Streptococcal species belonging to the salivarius group are shown in orange (S. salivarius), blue (S. vestibularis) or green (S. thermophilus). Other streptococcal species shown in black were outgroups. Branch lengths are drawn to scale. Discussion When we began our study, we expected that the S. salivarius and S. vestibularis species would be more closely related to each other given their level of physiological
resemblance and that the S. vestibularis/S. thermophilus sister-relationship inferred in previous phylogenetic studies [2, 14] would not be robustly supported. Obviously, this was not the case. Our results were in complete agreement with earlier neighbor-joining phylogenies based on partial 16S rRNA-encoding Selleck PRI-724 and sodA gene sequences [2, 14] and corroborated the S. vestibularis/S. thermophilus sister-relationship. This sister-relationship was not dependent on the method of phylogenetic reconstruction and was strongly supported by both our ML and MP analyses.
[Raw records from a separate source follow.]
(** The first node of a list, a map or a variant. *)
Lemma outer_answers op name rep lt h body : 0 ∈ name -> (forall e, se_logical_type e = None -> h e = Some (e<| se_logical_type := Some lt |>)) ->
  (forall n p, head (op_nodes n p op) = Some (p, group_node name rep (Some lt))) ->
  (forall p u, target (forest_of s) (op_parent op) = Some p -> grew s (take 1 (op_nodes (sch_num_elements s) p op)) u ->
    answers s (op_nodes (sch_num_elements s) p op) ('(i, t) ← body (sch_num_elements s) u; Some (Index i, t))) ->
  answers s (wanted (forest_of s) op)
    ('(i, t) ← ('(outer, t) ← carquet_schema_add_group s name rep (op_parent op);
                if outer <? 0 then Some (-1, t) else u ← update_element t outer h; body outer u); Some (Index i, t)).
Proof.
  intros Hn Hh Hhead Hbody. pose proof index_nonneg.
  destruct (outer_step s (wanted (forest_of s) op) name rep (op_parent op) lt h K) as (r & t & E & H'); [lia|done|done| | |].
  - unfold wanted. intros p ->. specialize (Hhead (lenZ (forest_of s)) p). by destruct (op_nodes _ p op); [|cbn in *].
  - unfold wanted. by intros ->.
  - rewrite E. cbn [mbind option_bind]. destruct H' as [(-> & p & u & Hp' & Eu & Gu)|(-> & Ho)]; [|by apply answers_fail].
    decide_bool. rewrite Eu. cbn [mbind option_bind]. unfold wanted in *. rewrite Hp', <- (num_forest s K) in *. by apply Hbody.
Qed.

(** The group that stands at place [k], then the rest. *)
Lemma group_answers want k u name rep parent body : (k <= 3)%nat -> 0 ∈ name -> grew s (take k want) u ->
  target (forest_of u) parent = Some parent -> want !! k = Some (parent, group_node name rep None) ->
  (forall v, grew s (take (S k) want) v ->
    answers s want ('(i, t) ← body (sch_num_elements s + Z.of_nat k) v; Some (Index i, t))) ->
  answers s want
    ('(i, t) ← ('(inner, v) ← carquet_schema_add_group u name rep parent;
                if inner <? 0 then Some (-1, v) else body inner v); Some (Index i, t)).
Proof.
  intros Hk Hn G Ht Hw Hbody. pose proof index_nonneg. pose proof (lookup_lt_Some _ _ _ Hw) as L.
  destruct (group_step s u want k parent parent name rep G) as (r & v & E & H'); [by apply (bound_after want k u)|done|done|done|].
  rewrite E. cbn [mbind option_bind]. destruct H' as [(-> & Gv)|(-> & Ho)]; [|by apply answers_fail].
  rewrite (grew_num s _ u G K), length_take. replace (Nat.min k (length want)) with k by lia. decide_bool. by apply Hbody.
Qed.

Lemma column_answers want k u name type lt rep type_length parent body : (k <= 3)%nat -> 0 ∈ name -> logical_arg_ok lt -> grew s (take k want) u ->
  target (forest_of u) parent = Some parent -> want !! k = Some (parent, column_node name type lt rep type_length) ->
  (forall v, grew s (take (S k) want) v -> answers s want ('(i, t) ← body v; Some (Index i, t))) ->
  answers s want
    ('(i, t) ← ('(st, v) ← carquet_schema_add_column u name type lt rep type_length parent;
                if negb (is_ok st) then Some (-1, v) else body v); Some (Index i, t)).
Proof.
  intros Hk Hn HL G Ht Hw Hbody.
  destruct (column_step s u want k parent parent name rep G) with (type := type) (lt := lt) (type_length := type_length) as (st & v & E & H');
    [by apply (bound_after want k u)|done..|].
  rewrite E. cbn [mbind option_bind]. destruct H' as [(-> & Gv)|(-> & Ho)]; cbn [negb]; [by apply Hbody|by apply answers_fail].
Qed.

Lemma finished want t : grew s want t -> want <> [] -> answers s want (Some (Index (sch_num_elements s), t)).
Proof. intros G H. apply answers_index; [apply index_nonneg|done|by apply outcome_all]. Qed.

Lemma index_target want k t j p g i : grew s (take k want) t -> want !! j = Some (p, g) -> (j < k)%nat -> has_type g = false ->
  i = sch_num_elements s + Z.of_nat j -> target (forest_of t) i = Some i.
Proof. intros G Hj Hk Tg ->. by apply (target_after want k t j p g). Qed.
End Operations.

Lemma name_ok (l : list Z) : bool_decide (0 ∈ l) = true -> 0 ∈ l.
Proof. by intros ?%bool_decide_eq_true. Qed.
Furthermore, while the 16S-rRNA-encoding check details and secY
gene sequences were unable to discriminate SRT1720 solubility dmso between the S. vestibularis/S. thermophilus and the alternate S. vestibularis/S. salivarius and S. salivarius/S. thermophilus sister-relationships, we observed no serious incongruities between the topologies inferred from these molecular markers and those inferred from the recA and secA gene sequences. The S. vestibularis/S. thermophilus sister-relationship inferred from our phylogenetic analyses is not necessarily incompatible with the observation that S. vestibularis share more phenotypic similarities with S. salivarius than with S. thermophilus. Following speciation from a putative common ancestor physiologically similar to S. salivarius, PFKL the two newly formed species could have evolved differently, with S. vestibularis and S. thermophilus independently retaining and discarding a number of ancestral features. Many of the phenotypic losses observed in the S. thermophilus species could have been induced
by its adaptation to its new ecosystem, i.e., the bovine mammary mucosa. In particular, because this species has access to a wealth of nutrients within bovine milk, polyvalence for sugar metabolism-related genes might not be as important for this species as for its relatives inhabiting the human oral mucosa [13]. Further losses could have been caused by additional selective pressure applied on S. thermophilus commercial strains ([22] and references therein) that are used in the manufacture of various dairy products. The relationships inferred among the three salivarius streptococci raise interesting questions regarding their establishment in their respective ecosystems. Because the S. salivarius/S. vestibularis sister-relationship is not supported by phylogenetic analyses, the colonization of the human oral cavity by an ancestor of S. thermophilus present in bovine milk, which would have then speciated over time into S.